For most nursing tasks, the problem is not that they are difficult (though several, such as starting an IV or inserting a catheter, demand a high level of skill) it's simply making sure they get done. For example, immobile patients must have their weight shifted in their beds every two hours to protect delicate skin from pressure ulcers (bed sores). This is one of many tasks that is not urgent (half an hour early or late makes no difference) but is nonetheless important. The nurse must make sure that it gets done.

It is surprising how little formal thought has been given to these essential mental nursing skills. In his years of nursing school, Dan saw not a single presentation -- not even a brief one! -- about time management nor about how to design and use brains. Students are lectured at great length about how to do the physical tasks of nursing but Dan recalls not a single professor speaking of the mental ones.

While the plural of anecdote is not data, it is pretty clear that little formal thought has been given to nursing time management.
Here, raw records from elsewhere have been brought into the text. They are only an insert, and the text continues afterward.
Definition saleMonthShown (st : State) (ls : LocalStorage) : string :=
  if bool_decide (currentSaleMonth st ≠ "all")
     && negb (bool_decide (currentSaleMonth st ∈ saleMonths ls))
  then "all" else currentSaleMonth st.



(** [renderExpensesPage], likewise. *)
Definition expenseMonths (ls : LocalStorage) : list string :=
  monthsOf (Expense.date <$> Store.getExpenses ls).

Definition expenseMonthShown (st : State) (ls : LocalStorage) : string :=
  if bool_decide (currentExpenseMonth st ≠ "all")
     && negb (bool_decide (currentExpenseMonth st ∈ expenseMonths ls))
  then "all" else currentExpenseMonth st.

Definition filteredExpenses (st : State) (ls : LocalStorage) : list Expense.t :=
  let month := expenseMonthShown st ls in
  if decide (month = "all") then Store.getExpenses ls
  else filter (λ e, String.prefix month (Expense.date e) = true)
         (Store.getExpenses ls).

Definition totalExpenses (st : State) (ls : LocalStorage) : Z :=
  foldl (λ sum e, sum + Expense.amount e) 0 (filteredExpenses st ls).

(** [render], with the state it leaves.  The switch on [currentPage]: *)
Definition renderPage (st : State) (ls : LocalStorage) : View * State :=
  match currentPage st with
  | Page.clients => (ClientsView, st)
  | Page.sales =>
      (SalesView,
       mkState (currentPage st) (currentClientId st) (currentCreditorId st)
         (currentExpenseMonth st) (saleMonthShown st ls)
         (currentClientFilter st) (currentCreditorFilter st))
  | Page.expenses =>
      (ExpensesView,
       mkState (currentPage st) (currentClientId st) (currentCreditorId st)
         (expenseMonthShown st ls) (currentSaleMonth st)
         (currentClientFilter st) (currentCreditorFilter st))
  | Page.inventory => (InventoryView, st)
  | Page.creditors => (CreditorsView, st)
  | Page.help => (HelpView, st)
  end.

Definition clearCreditor (st : State) : State :=
  mkState (currentPage st) (currentClientId st) ""
    (currentExpenseMonth st) (currentSaleMonth st)
    (currentClientFilter st) (currentCreditorFilter st).

Definition clearClient (st : State) : State :=
  mkState (currentPage st) "" (currentCreditorId st)
    (currentExpenseMonth st) (currentSaleMonth st)
    (currentClientFilter st) (currentCreditorFilter st).

(** [render] once [currentClientId] is null: the creditor detail page,
    which clears a creditor that is gone and renders again. *)
Definition renderFromCreditor (st : State) (ls : LocalStorage) : View * State :=
  if truthy (currentCreditorId st) then
    match Store.getCreditor (currentCreditorId st) ls with
    | Some _ => (CreditorDetailView (currentCreditorId st), st)
    | None => renderPage (clearCreditor st) ls
    end
  else renderPage st ls.

(** [render]: the client detail page clears a client that is gone and
    renders again. *)
Definition render (st : State) (ls : LocalStorage) : View * State :=
  if truthy (currentClientId st) then
    match Store.getClient (currentClientId st) ls with
    | Some _ => (ClientDetailView (currentClientId st), st)
    | None => renderFromCreditor (clearClient st) ls
    end
  else renderFromCreditor st ls.

(** The forms a click can open. *)
Inductive Modal :=
  | ClientForm (client : option Client.t)
  | TransactionFormModal (transaction : option Transaction.t)
  | SaleFormModal (sale : option Sale.t)
  | ExpenseFormModal (expense : option Expense.t)
  | ProductForm (product : option Product.t)
  | CreditorForm (creditor : option Creditor.t)
  | CreditorTransactionFormModal (transaction : option CreditorTransaction.t).


Definition handleEditClick (type id : string) (ls : LocalStorage) : option Modal :=
  if decide (type = "clients") then Some (ClientForm (Store.getClient id ls))
  else if decide (type = "transaction") then
    Some (TransactionFormModal (Store.getTransaction id ls))
  else if decide (type = "sales") then Some (SaleFormModal (Store.getSale id ls))
  else if decide (type = "expenses") then
    Some (ExpenseFormModal (Store.getExpense id ls))
  else if decide (type = "products") then
    Some (ProductForm (Store.getProduct id ls))
  else if decide (type = "creditors") then
    Some (CreditorForm (Store.getCreditor id ls))
  else if decide (type = "creditorTransaction") then
    Some (CreditorTransactionFormModal (Store.getCreditorTransaction id ls))
  else None.

(** [handleDeleteClick]: the collection the click is about. *)
Definition storeTypeOf (type : string) : string :=
  if decide (type = "transaction") then "transactions"
  else if decide (type = "creditorTransaction") then "creditorTransactions"
  else type.

(** [handleDeleteClick], [confirmed] being the answer to [confirm].
    [None]: nothing is rendered. *)
Definition handleDeleteClick (type id : string) (confirmed : bool) (st : State)
    : M (option (View * State)) :=
  if confirmed then
    Store.delete (keyOf (storeTypeOf type)) id ;;
    shown <- store (render st) ;;
    ret (Some shown)
  else ret None.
Dan's experience was at two well-regarded nursing schools (USF and SMU). None of the nursing textbooks offered any serious discussion of this topic, none of the faculty members Dan queried could suggest any method beyond the paper "brain", and most significantly, a literature survey (using the CINAHL and MedLine databases) yielded nothing more than a few fluffy trade rag articles about how to keep a to-do list.

In November of 2010, we made an informal survey of 10 working nurses in OR, L&D, Postpartum, Rehab, Medical-Surgical, and Outpatient Clinic at hospitals in the San Francisco Bay Area and Orlando, Florida and asked:

  1. What do you write down on your brain?
  2. What do you (or your students) forget to do during the shift?
  3. Do you have overtime routinely? Why?
  4. How do you manage your time to get breaks and lunch?
  5. Do you have any time management tools to share?
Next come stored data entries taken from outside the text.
(** [m] leaves the whole instance, bus history included, as it finds it. *)
Definition stateless {A} (m : M A) : Prop := forall self, snd (m self) = self.

(** The five writes of [__init__], in order. *)
Definition init_writes (a : Z) : list txn :=
  [WriteByte a PWR_MGMT_1 0x00;
   WriteByte a ACCEL_CONFIG 0x00; WriteByte a ACCEL_CONFIG ACCEL_RANGE_4G;
   WriteByte a GYRO_CONFIG 0x00; WriteByte a GYRO_CONFIG GYRO_RANGE_500DEG].

(** A read of a register between [lo] and [hi] at the address [a]. *)
Definition is_read (a lo hi : Z) (t : txn) : Prop :=
  exists r, t = ReadByte a r /\ (lo <= r <= hi)%Z.

(** A write to the register [register] at the address [a]. *)
Definition is_write (a register : Z) (t : txn) : Prop :=
  exists v, t = WriteByte a register v.

(** Whether the bus answers the transaction [t] without error after the
    history [h]. *)
Definition accepts (dev : device) (h : list txn) (t : txn) : bool :=
  match t with
  | ReadByte a register => bool_decide (is_Some (answer_read dev h a register))
  | WriteByte a register val => answer_write dev h a register val
  end.

(** The index of the first of the transactions [ts], issued in order after
    the history [h], that the bus fails. *)
Fixpoint first_failure (dev : device) (h : list txn) (ts : list txn) : option nat :=
  match ts with
  | [] => None
  | t :: ts' =>
      if accepts dev h t then option_map S (first_failure dev (h ++ [t]) ts')
      else Some 0%nat
  end.

(** * Properties *)

Local Open Scope Z_scope.

(** ** Words *)

Lemma combine_signed (high low : Z) :
  0 <= high <= 255 -> 0 <= low <= 255 ->
  combine high low =
    (if high * 256 + low <? 0x8000 then high * 256 + low else high * 256 + low - 65536).
Proof.
  intros Hh Hl. unfold combine. rewrite Z.shiftl_mul_pow2 by lia.
  change (2 ^ 8) with 256.
  destruct (Z.leb_spec 0x8000 (high * 256 + low));
    destruct (Z.ltb_spec (high * 256 + low) 0x8000); lia.
Qed.

Lemma combine_range (high low : Z) :
  0 <= high <= 255 -> 0 <= low <= 255 -> -32768 <= combine high low <= 32767.
Proof.
  intros Hh Hl. rewrite combine_signed by assumption.
  destruct (Z.ltb_spec (high * 256 + low) 0x8000); lia.
Qed.

Section ReadWord.

Variable dev : device.

(** The three ways a word read can go. *)
Lemma read_i2c_word_unfold (register : Z) (self : mpu6050) :
  read_i2c_word dev register self =
    let a := address self in
    let self1 := issue (ReadByte a register) self in
    let self2 := issue (ReadByte a (register + 1)) self1 in
    match answer_read dev (bus self) a register with
    | None => (Return VNone, self1)
    | Some high =>
        match answer_read dev (bus self1) a (register + 1) with
        | None => (Return VNone, self2)
        | Some low => (Return (VInt (combine high low)), self2)
        end
    end.
Proof.
  unfold read_i2c_word, bind, attempt, self_address, read_byte_data, ret. simpl.
  destruct (answer_read dev (bus self) (address self) register); simpl; [|reflexivity].
  destruct (answer_read dev _ (address self) (register + 1)); reflexivity.
Qed.

Lemma read_i2c_word_attrs (register : Z) (self : mpu6050) :
  let self' := snd (read_i2c_word dev register self) in
  address self' = address self /\
  accel_range self' = accel_range self /\
  gyro_range self' = gyro_range self.
Proof.
  rewrite read_i2c_word_unfold. simpl.
  destruct (answer_read dev (bus self) (address self) register); simpl; [|auto].
  destruct (answer_read dev _ (address self) (register + 1)); simpl; auto.
Qed.

End ReadWord.

(** C2. When both byte reads succeed with bytes [high] and [low],
    [read_i2c_word] returns the signed 16-bit reading of [high*256+low]:
    the value itself below 0x8000, the value minus 65536 from 0x8000 on. *)
Theorem read_i2c_word_twos_complement (dev : device) (self : mpu6050)
    (register high low : Z) :
  answer_read dev (bus self) (address self) register = Some high ->
  answer_read dev (bus self ++ [ReadByte (address self) register])
    (address self) (register + 1) = Some low ->
  0 <= high <= 255 -> 0 <= low <= 255 ->
  fst (read_i2c_word dev register self) =
    Return (VInt (if high * 256 + low <? 0x8000
                  then high * 256 + low
                  else high * 256 + low - 65536)).
Proof.
  intros H1 H2 Hh Hl. rewrite read_i2c_word_unfold. simpl.
  rewrite H1. simpl. rewrite H2. simpl.
  by rewrite combine_signed.
Qed.

(** The bytes (0x7F,0xFF), (0x80,0x00), (0xFF,0xFF) and (0x00,0x00) read
    as 32767, -32768, -1 and 0. *)
Lemma read_i2c_word_twos_complement_witness :
  fst (read_i2c_word (steady (words [(0x3B, 0x7FFF)])) 0x3B sensor) = Return (VInt 32767) /\
  fst (read_i2c_word (steady (words [(0x3B, 0x8000)])) 0x3B sensor) = Return (VInt (-32768)) /\
  fst (read_i2c_word (steady (words [(0x3B, 0xFFFF)])) 0x3B sensor) = Return (VInt (-1)) /\
  fst (read_i2c_word (steady (words [(0x3B, 0x0000)])) 0x3B sensor) = Return (VInt 0).
Proof.
  split; [|split; [|split]].
  - apply (read_i2c_word_twos_complement (steady (words [(0x3B, 0x7FFF)])) sensor 0x3B 0x7F 0xFF);
      [reflexivity | reflexivity | lia | lia].
  - apply (read_i2c_word_twos_complement (steady (words [(0x3B, 0x8000)])) sensor 0x3B 0x80 0x00);
      [reflexivity | reflexivity | lia | lia].
  - apply (read_i2c_word_twos_complement (steady (words [(0x3B, 0xFFFF)])) sensor 0x3B 0xFF 0xFF);
      [reflexivity | reflexivity | lia | lia].
  - apply (read_i2c_word_twos_complement (steady (words [(0x3B, 0x0000)])) sensor 0x3B 0x00 0x00);
      [reflexivity | reflexivity | lia | lia].
Defined.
The survey results show that the problem is real, the memory burdens are substantial, and opportunities for error abound.

The ways that NurseMind helps the nurse working her shift is, in the jargon of user interface design, described as a set of use cases. NurseMind's use cases are listed later in this business plan.

Dan has written about this in an essay entitled, What's Hard about Nursing. Nursing is stressful work and errors can have dire consequences. Sources of this stress include the heavy cognitive load (" many discrete units of information can be retained in short term memory before information loss occurs"), multitasking, frequent interruptions, and the challenges of work that is increasingly complex in its content. Nurses must apply concepts from pathophysiology, psychology, medicine, pharmacology, etc., and must do so in the busy and elaborate environment of the modern hospital.